All of the entries must be output exactly as they are.

###

(** [tf.random.uniform(shape, minval, maxval, seed, dtype)].  The
    framework's generator is not part of this code: [gen seed i] stands for
    the [i]-th number in [0, 1) it yields for this call, and a sample is
    that number scaled into [minval, maxval).  No [dtype] raises
    [TypeError]; a [dtype] other than that of the tensors [minval] and
    [maxval] raises [ValueError], since a tensor is not converted to another
    element type. *)
Definition random_uniform (gen : option Z -> nat -> R) (sh : list nat)
  (minval maxval : scalar_tensor) (seed : option Z) (dtype : option DType)
  : option tensor :=
  match dtype with
  | None => None
  | Some d =>
      if DType_eqb (st_dtype minval) d && DType_eqb (st_dtype maxval) d
      then Some (mk_ndarray sh
                   (map (fun i => st_value minval
                                  + gen seed i
                                    * (st_value maxval - st_value minval))
                        (seq 0 (size_of sh))))
      else None
  end.

Record GlorotUniformNonNegative : Type :=
  mk_GlorotUniformNonNegative { seed : option Z }.

Definition __init__ (seed : option Z) : GlorotUniformNonNegative :=
  mk_GlorotUniformNonNegative seed.

(** [shape[-2], shape[-1]] raises on a shape of rank below 2, and
    [6.0 / (fan_in + fan_out)] raises when both are 0.  The parameter
    [dtype] has the default [None] in the source. *)
Definition __call__ (self : GlorotUniformNonNegative)
  (gen : option Z -> nat -> R) (sh : list nat) (dtype : option DType)
  : option tensor :=
  match rev sh with
  | fan_out :: fan_in :: _ =>
      if (fan_in + fan_out =? 0)%nat then None
      else
        let edge := tf_sqrt (6.0 / INR (fan_in + fan_out)) in
        match random_uniform gen sh (tf_neg edge) edge (seed self) dtype with
        | Some wts => Some (tensor_map Rabs wts)
        | None => None
        end
  | _ => None
  end.

End weight_initializers.

(* ===================================================================== *)
(** * What the in-place assignments do to one element *)
(* ===================================================================== *)

(** The two masked assignments of [_bring_preds_within_range], seen from one
    element: the second test reads what the first assignment left. *)
Definition reflect_elem (v : R) : R :=
  let v1 := if Rgtb v 180 then 180 + (180 - v) else v in
  if Rltb v1 (-180) then -180 + (-180 - v1) else v1.

(** The two masked assignments of [_circ_error_diff], seen from one element. *)
Definition wrap_elem (d : R) : R :=
  let d1 := if Rgtb d 180 then 360 - d else d in
  if Rltb d1 (-180) then -360 - d1 else d1.

(** The element of [circ_error] for a prediction [x] and a true value [y]. *)
Definition circ_elem (x y : R) : R := wrap_elem (reflect_elem x - y).

(** Angles between -180 and 180 degrees, both ends included. *)
Definition in_range (x : R) : Prop := -180 <= x <= 180.

(** The array a computation returns, read from the store it leaves. *)
Definition result_of (c : M ref) (s : store) : option ndarray :=
  match c s with
  | Some (r, s') => lookup s' r
  | None => None
  end.

(** The elements of the value a computation returns. *)
Definition result_of_value (c : M value) (s : store) : option ndarray :=
  match c s with
  | Some (Arr r, s') => lookup s' r
  | Some (Num x, _) => Some (mk_ndarray [] [x])
  | None => None
  end.

(** The value a computation returns, without the store. *)
Definition value_of {A : Type} (c : M A) (s : store) : option A :=
  match c s with
  | Some (x, _) => Some x
  | None => None
  end.

(** A one-dimensional array. *)
Definition vec (l : list R) : ndarray := mk_ndarray [length l] l.

(** A zero-dimensional array: one number. *)
Definition scalar (x : R) : ndarray := mk_ndarray [] [x].

(** The difference array that [mse] and [mae] reduce, and the store they
    leave, for each value of the flag. *)
Definition diff_data (circ_correction : bool) (a b : ndarray) : list R :=
  if circ_correction
  then zip_with circ_elem (data a) (data b)
  else zip_with Rminus (data a) (data b).

Definition diff_store (circ_correction : bool) (s : store) (a b : ndarray)
  : store :=
  if circ_correction
  then (s ++ [mk_ndarray (shape a) (map reflect_elem (data a))])
         ++ [mk_ndarray (shape a) (diff_data true a b)]
  else s ++ [mk_ndarray (shape a) (diff_data false a b)].

(** The loss of the circular loss without the outer absolute value. *)
Definition CircularLoss_call_without_abs (y_true y_pred : tensor) : option R :=
  match tf_sub y_pred y_true with
  | Some diff =>
      reduce_mean
        (tensor_map (fun x => Rmax (0.5 * (1 - cos (PI * x))) 1e-10) diff)
  | None => None
  end.

(** The length of the shorter way round the circle between two directions
    that differ by [d] degrees, for [d] in [-360, 360]. *)
Definition shorter_path (d : R) : R := Rmin (Rabs d) (360 - Rabs d).

(* ===================================================================== *)
(** * The store *)
(* ===================================================================== *)

Section Store.

Implicit Types (s : store) (r : ref) (a b : ndarray).

Lemma lookup_lt s r a : lookup s r = Some a -> (r < length s)%nat.
Proof.
  unfold lookup. intros H. apply nth_error_Some. congruence.
Qed.

Lemma lookup_app_old s r a : (r < length s)%nat -> lookup (s ++ [a]) r = lookup s r.
Proof. unfold lookup. intros H. now apply nth_error_app1. Qed.

Lemma lookup_app_new s a : lookup (s ++ [a]) (length s) = Some a.
Proof.
  unfold lookup. rewrite nth_error_app2 by lia.
  now rewrite Nat.sub_diag.
Qed.

Lemma update_length s r a : length (update s r a) = length s.
Proof.
  revert r. induction s as [|b s IH]; intros [|r]; simpl; auto.
Qed.

Lemma lookup_update_same s r a :
  (r < length s)%nat -> lookup (update s r a) r = Some a.
Proof.
  unfold lookup. revert r.
  induction s as [|b s IH]; intros [|r]; simpl; intros H; try lia; auto.
  apply IH. lia.
Qed.

Lemma lookup_update_other s r r' a :
  r <> r' -> lookup (update s r a) r' = lookup s r'.
Proof.
  unfold lookup. revert r r'.
  induction s as [|b s IH]; intros [|r] [|r'] H; simpl; auto; try congruence.
Qed.

Lemma update_update s r a b : update (update s r a) r b = update s r b.
Proof.
  revert r. induction s as [|c s IH]; intros [|r]; simpl; auto.
  now rewrite IH.
Qed.

Lemma update_app_new s a b : update (s ++ [a]) (length s) b = s ++ [b].
Proof. induction s as [|c s IH]; simpl; auto. now rewrite IH. Qed.

End Store.

(* ===================================================================== *)
(** * Masked selection and assignment *)
(* ===================================================================== *)

Section Masks.

Variable p : R -> bool.
Variable f : R -> R.

Lemma select_length (l : list R) :
  length (select (map p l) l) = count_true (map p l).
Proof.
  unfold count_true.
  induction l as [|x l IH]; simpl; auto.
  destruct (p x); simpl; auto.
Qed.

###

--- SOLUTION FOR THIS PROBLEM ---
(** [tf.random.uniform(shape, minval, maxval, seed, dtype)].  The
    framework's generator is not part of this code: [gen seed i] stands for
    the [i]-th number in [0, 1) it yields for this call, and a sample is
    that number scaled into [minval, maxval).  No [dtype] raises
    [TypeError]; a [dtype] other than that of the tensors [minval] and
    [maxval] raises [ValueError], since a tensor is not converted to another
    element type. *)
Definition random_uniform (gen : option Z -> nat -> R) (sh : list nat)
  (minval maxval : scalar_tensor) (seed : option Z) (dtype : option DType)
  : option tensor :=
  match dtype with
  | None => None
  | Some d =>
      if DType_eqb (st_dtype minval) d && DType_eqb (st_dtype maxval) d
      then Some (mk_ndarray sh
                   (map (fun i => st_value minval
                                  + gen seed i
                                    * (st_value maxval - st_value minval))
                        (seq 0 (size_of sh))))
      else None
  end.

Record GlorotUniformNonNegative : Type :=
  mk_GlorotUniformNonNegative { seed : option Z }.

Definition __init__ (seed : option Z) : GlorotUniformNonNegative :=
  mk_GlorotUniformNonNegative seed.

(** [shape[-2], shape[-1]] raises on a shape of rank below 2, and
    [6.0 / (fan_in + fan_out)] raises when both are 0.  The parameter
    [dtype] has the default [None] in the source. *)
Definition __call__ (self : GlorotUniformNonNegative)
  (gen : option Z -> nat -> R) (sh : list nat) (dtype : option DType)
  : option tensor :=
  match rev sh with
  | fan_out :: fan_in :: _ =>
      if (fan_in + fan_out =? 0)%nat then None
      else
        let edge := tf_sqrt (6.0 / INR (fan_in + fan_out)) in
        match random_uniform gen sh (tf_neg edge) edge (seed self) dtype with
        | Some wts => Some (tensor_map Rabs wts)
        | None => None
        end
  | _ => None
  end.

End weight_initializers.

(* ===================================================================== *)
(** * What the in-place assignments do to one element *)
(* ===================================================================== *)

(** The two masked assignments of [_bring_preds_within_range], seen from one
    element: the second test reads what the first assignment left. *)
Definition reflect_elem (v : R) : R :=
  let v1 := if Rgtb v 180 then 180 + (180 - v) else v in
  if Rltb v1 (-180) then -180 + (-180 - v1) else v1.

(** The two masked assignments of [_circ_error_diff], seen from one element. *)
Definition wrap_elem (d : R) : R :=
  let d1 := if Rgtb d 180 then 360 - d else d in
  if Rltb d1 (-180) then -360 - d1 else d1.

(** The element of [circ_error] for a prediction [x] and a true value [y]. *)
Definition circ_elem (x y : R) : R := wrap_elem (reflect_elem x - y).

(** Angles between -180 and 180 degrees, both ends included. *)
Definition in_range (x : R) : Prop := -180 <= x <= 180.

(** The array a computation returns, read from the store it leaves. *)
Definition result_of (c : M ref) (s : store) : option ndarray :=
  match c s with
  | Some (r, s') => lookup s' r
  | None => None
  end.

(** The elements of the value a computation returns. *)
Definition result_of_value (c : M value) (s : store) : option ndarray :=
  match c s with
  | Some (Arr r, s') => lookup s' r
  | Some (Num x, _) => Some (mk_ndarray [] [x])
  | None => None
  end.

(** The value a computation returns, without the store. *)
Definition value_of {A : Type} (c : M A) (s : store) : option A :=
  match c s with
  | Some (x, _) => Some x
  | None => None
  end.

(** A one-dimensional array. *)
Definition vec (l : list R) : ndarray := mk_ndarray [length l] l.

(** A zero-dimensional array: one number. *)
Definition scalar (x : R) : ndarray := mk_ndarray [] [x].

(** The difference array that [mse] and [mae] reduce, and the store they
    leave, for each value of the flag. *)
Definition diff_data (circ_correction : bool) (a b : ndarray) : list R :=
  if circ_correction
  then zip_with circ_elem (data a) (data b)
  else zip_with Rminus (data a) (data b).

Definition diff_store (circ_correction : bool) (s : store) (a b : ndarray)
  : store :=
  if circ_correction
  then (s ++ [mk_ndarray (shape a) (map reflect_elem (data a))])
         ++ [mk_ndarray (shape a) (diff_data true a b)]
  else s ++ [mk_ndarray (shape a) (diff_data false a b)].

(** The loss of the circular loss without the outer absolute value. *)
Definition CircularLoss_call_without_abs (y_true y_pred : tensor) : option R :=
  match tf_sub y_pred y_true with
  | Some diff =>
      reduce_mean
        (tensor_map (fun x => Rmax (0.5 * (1 - cos (PI * x))) 1e-10) diff)
  | None => None
  end.

(** The length of the shorter way round the circle between two directions
    that differ by [d] degrees, for [d] in [-360, 360]. *)
Definition shorter_path (d : R) : R := Rmin (Rabs d) (360 - Rabs d).

(* ===================================================================== *)
(** * The store *)
(* ===================================================================== *)

Section Store.

Implicit Types (s : store) (r : ref) (a b : ndarray).

Lemma lookup_lt s r a : lookup s r = Some a -> (r < length s)%nat.
Proof.
  unfold lookup. intros H. apply nth_error_Some. congruence.
Qed.

Lemma lookup_app_old s r a : (r < length s)%nat -> lookup (s ++ [a]) r = lookup s r.
Proof. unfold lookup. intros H. now apply nth_error_app1. Qed.

Lemma lookup_app_new s a : lookup (s ++ [a]) (length s) = Some a.
Proof.
  unfold lookup. rewrite nth_error_app2 by lia.
  now rewrite Nat.sub_diag.
Qed.

Lemma update_length s r a : length (update s r a) = length s.
Proof.
  revert r. induction s as [|b s IH]; intros [|r]; simpl; auto.
Qed.

Lemma lookup_update_same s r a :
  (r < length s)%nat -> lookup (update s r a) r = Some a.
Proof.
  unfold lookup. revert r.
  induction s as [|b s IH]; intros [|r]; simpl; intros H; try lia; auto.
  apply IH. lia.
Qed.

Lemma lookup_update_other s r r' a :
  r <> r' -> lookup (update s r a) r' = lookup s r'.
Proof.
  unfold lookup. revert r r'.
  induction s as [|b s IH]; intros [|r] [|r'] H; simpl; auto; try congruence.
Qed.

Lemma update_update s r a b : update (update s r a) r b = update s r b.
Proof.
  revert r. induction s as [|c s IH]; intros [|r]; simpl; auto.
  now rewrite IH.
Qed.

Lemma update_app_new s a b : update (s ++ [a]) (length s) b = s ++ [b].
Proof. induction s as [|c s IH]; simpl; auto. now rewrite IH. Qed.

End Store.

(* ===================================================================== *)
(** * Masked selection and assignment *)
(* ===================================================================== *)

Section Masks.

Variable p : R -> bool.
Variable f : R -> R.

Lemma select_length (l : list R) :
  length (select (map p l) l) = count_true (map p l).
Proof.
  unfold count_true.
  induction l as [|x l IH]; simpl; auto.
  destruct (p x); simpl; auto.
Qed.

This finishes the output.